PROBLEM REQUIREMENTS
Wherever the string "settlementKey" shows up in the records below, return that line.

>>>

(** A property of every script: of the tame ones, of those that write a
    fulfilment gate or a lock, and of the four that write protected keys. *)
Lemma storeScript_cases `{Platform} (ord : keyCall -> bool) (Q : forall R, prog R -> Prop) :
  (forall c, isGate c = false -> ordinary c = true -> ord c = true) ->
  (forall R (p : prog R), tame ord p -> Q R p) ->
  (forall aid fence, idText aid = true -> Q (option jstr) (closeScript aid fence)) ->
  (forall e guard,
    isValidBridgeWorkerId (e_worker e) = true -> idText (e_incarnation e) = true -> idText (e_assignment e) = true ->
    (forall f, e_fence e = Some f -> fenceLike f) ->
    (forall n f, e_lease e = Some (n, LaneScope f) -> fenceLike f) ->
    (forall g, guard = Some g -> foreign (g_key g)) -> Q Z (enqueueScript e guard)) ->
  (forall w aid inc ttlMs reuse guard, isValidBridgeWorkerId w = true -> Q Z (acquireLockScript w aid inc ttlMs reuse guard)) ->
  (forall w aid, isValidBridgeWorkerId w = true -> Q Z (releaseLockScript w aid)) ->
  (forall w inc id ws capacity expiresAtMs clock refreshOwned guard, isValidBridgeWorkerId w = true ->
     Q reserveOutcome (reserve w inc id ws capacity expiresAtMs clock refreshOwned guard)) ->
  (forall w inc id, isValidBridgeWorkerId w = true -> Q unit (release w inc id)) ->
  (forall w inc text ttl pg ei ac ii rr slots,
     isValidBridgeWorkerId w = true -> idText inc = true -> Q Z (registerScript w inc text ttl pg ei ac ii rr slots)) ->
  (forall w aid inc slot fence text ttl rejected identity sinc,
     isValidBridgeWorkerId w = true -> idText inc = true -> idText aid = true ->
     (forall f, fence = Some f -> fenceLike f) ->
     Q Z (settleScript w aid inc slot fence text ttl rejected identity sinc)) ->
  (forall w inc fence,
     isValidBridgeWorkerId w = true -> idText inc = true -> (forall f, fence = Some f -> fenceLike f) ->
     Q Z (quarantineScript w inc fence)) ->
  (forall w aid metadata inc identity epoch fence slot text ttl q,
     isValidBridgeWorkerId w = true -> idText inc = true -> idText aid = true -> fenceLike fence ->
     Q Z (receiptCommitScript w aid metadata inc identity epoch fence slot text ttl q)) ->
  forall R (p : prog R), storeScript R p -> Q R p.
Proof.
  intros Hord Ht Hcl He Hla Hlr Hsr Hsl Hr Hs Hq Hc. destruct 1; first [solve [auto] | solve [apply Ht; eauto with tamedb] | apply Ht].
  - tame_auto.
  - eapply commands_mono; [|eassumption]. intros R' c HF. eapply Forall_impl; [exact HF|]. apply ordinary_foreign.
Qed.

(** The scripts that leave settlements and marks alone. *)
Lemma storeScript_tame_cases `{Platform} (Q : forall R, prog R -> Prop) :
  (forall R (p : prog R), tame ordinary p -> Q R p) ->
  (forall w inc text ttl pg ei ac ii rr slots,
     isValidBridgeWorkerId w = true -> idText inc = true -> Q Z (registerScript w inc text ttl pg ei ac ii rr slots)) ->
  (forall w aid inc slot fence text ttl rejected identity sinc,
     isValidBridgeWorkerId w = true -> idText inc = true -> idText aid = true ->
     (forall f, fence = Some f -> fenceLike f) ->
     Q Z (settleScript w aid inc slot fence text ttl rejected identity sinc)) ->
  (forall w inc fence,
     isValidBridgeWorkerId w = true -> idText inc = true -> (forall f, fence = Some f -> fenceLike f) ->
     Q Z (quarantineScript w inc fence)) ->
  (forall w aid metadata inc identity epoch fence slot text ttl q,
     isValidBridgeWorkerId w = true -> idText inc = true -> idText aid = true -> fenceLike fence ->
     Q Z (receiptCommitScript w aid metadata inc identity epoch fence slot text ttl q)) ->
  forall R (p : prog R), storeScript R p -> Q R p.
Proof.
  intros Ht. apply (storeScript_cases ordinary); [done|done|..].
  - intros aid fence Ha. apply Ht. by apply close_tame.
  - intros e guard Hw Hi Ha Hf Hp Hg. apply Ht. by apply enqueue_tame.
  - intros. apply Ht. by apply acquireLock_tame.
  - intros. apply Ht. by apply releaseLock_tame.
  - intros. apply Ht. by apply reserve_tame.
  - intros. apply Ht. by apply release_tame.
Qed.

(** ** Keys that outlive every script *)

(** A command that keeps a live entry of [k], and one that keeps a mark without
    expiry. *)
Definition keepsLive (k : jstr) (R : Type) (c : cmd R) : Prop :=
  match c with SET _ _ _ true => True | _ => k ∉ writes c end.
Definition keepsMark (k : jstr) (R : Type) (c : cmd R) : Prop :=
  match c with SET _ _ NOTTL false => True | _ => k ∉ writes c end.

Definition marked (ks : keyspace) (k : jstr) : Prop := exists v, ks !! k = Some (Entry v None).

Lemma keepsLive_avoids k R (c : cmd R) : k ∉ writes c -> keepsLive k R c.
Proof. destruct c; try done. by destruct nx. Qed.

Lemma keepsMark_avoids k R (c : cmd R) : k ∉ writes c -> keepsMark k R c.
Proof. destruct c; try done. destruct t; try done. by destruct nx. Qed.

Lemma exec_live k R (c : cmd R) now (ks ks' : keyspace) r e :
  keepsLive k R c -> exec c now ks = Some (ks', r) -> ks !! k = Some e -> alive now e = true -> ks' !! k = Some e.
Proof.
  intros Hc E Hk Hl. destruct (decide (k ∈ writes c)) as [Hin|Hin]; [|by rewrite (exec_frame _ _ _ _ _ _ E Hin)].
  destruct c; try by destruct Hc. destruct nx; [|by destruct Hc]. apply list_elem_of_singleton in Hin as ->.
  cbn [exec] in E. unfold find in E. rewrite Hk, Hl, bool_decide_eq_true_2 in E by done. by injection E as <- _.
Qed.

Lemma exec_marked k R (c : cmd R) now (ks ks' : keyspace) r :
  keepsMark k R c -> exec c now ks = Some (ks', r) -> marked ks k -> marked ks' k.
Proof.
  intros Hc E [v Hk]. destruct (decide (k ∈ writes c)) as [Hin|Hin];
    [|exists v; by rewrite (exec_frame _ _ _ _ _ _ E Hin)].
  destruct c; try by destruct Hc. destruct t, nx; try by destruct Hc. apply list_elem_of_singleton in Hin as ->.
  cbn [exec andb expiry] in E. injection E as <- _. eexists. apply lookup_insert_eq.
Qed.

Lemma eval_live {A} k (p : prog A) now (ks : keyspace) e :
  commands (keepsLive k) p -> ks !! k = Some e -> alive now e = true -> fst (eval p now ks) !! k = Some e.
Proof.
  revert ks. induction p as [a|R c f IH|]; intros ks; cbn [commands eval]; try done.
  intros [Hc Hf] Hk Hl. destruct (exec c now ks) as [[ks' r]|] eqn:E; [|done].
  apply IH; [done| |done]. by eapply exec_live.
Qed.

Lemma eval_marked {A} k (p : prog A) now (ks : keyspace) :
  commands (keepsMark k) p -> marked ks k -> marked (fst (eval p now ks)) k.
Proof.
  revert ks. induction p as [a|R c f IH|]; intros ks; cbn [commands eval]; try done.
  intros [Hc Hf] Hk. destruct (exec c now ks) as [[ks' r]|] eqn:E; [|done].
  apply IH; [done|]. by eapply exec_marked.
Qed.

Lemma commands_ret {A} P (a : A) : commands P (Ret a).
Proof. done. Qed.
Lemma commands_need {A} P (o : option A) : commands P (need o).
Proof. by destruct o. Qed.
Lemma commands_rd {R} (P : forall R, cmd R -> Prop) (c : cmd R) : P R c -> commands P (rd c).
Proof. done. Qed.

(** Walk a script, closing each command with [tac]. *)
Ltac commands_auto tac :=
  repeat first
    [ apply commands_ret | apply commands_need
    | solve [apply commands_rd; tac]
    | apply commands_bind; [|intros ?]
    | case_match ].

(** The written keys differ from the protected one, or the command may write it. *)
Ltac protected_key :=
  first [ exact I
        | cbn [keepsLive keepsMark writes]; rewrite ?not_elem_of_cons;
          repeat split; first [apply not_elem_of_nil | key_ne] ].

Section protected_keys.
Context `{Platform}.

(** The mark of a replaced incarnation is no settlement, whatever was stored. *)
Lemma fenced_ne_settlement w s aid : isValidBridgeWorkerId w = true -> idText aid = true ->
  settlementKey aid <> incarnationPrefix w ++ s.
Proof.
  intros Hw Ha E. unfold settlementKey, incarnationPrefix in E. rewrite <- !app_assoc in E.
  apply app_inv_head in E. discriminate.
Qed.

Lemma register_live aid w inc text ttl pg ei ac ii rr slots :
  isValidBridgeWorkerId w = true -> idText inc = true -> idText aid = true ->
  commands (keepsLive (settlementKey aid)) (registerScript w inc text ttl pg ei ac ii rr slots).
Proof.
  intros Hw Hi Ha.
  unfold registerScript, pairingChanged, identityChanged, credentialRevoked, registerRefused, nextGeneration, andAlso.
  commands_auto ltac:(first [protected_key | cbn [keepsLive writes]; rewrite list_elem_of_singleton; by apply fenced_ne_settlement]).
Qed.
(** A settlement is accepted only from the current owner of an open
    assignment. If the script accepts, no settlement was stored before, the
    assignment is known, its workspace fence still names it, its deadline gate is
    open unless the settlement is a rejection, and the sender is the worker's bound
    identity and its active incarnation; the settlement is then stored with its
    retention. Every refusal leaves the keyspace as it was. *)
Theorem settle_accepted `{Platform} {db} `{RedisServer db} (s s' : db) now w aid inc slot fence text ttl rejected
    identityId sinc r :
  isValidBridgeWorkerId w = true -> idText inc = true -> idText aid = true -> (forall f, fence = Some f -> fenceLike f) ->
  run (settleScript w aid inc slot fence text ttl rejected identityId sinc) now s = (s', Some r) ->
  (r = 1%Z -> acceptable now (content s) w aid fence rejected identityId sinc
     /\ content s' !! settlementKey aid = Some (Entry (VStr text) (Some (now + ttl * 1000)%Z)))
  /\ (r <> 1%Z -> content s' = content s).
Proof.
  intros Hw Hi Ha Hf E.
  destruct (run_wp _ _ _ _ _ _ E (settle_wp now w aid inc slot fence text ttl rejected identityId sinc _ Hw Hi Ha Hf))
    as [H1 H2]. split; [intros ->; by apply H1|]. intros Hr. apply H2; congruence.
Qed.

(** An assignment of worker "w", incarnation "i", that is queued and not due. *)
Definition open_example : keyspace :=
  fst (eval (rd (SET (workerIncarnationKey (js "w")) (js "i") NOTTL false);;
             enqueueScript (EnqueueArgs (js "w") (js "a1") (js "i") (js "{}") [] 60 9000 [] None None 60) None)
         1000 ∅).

<<<

WRITTEN RESPONSE
  settlementKey aid <> incarnationPrefix w ++ s.
  intros Hw Ha E. unfold settlementKey, incarnationPrefix in E. rewrite <- !app_assoc in E.
  commands (keepsLive (settlementKey aid)) (registerScript w inc text ttl pg ei ac ii rr slots).
     /\ content s' !! settlementKey aid = Some (Entry (VStr text) (Some (now + ttl * 1000)%Z)))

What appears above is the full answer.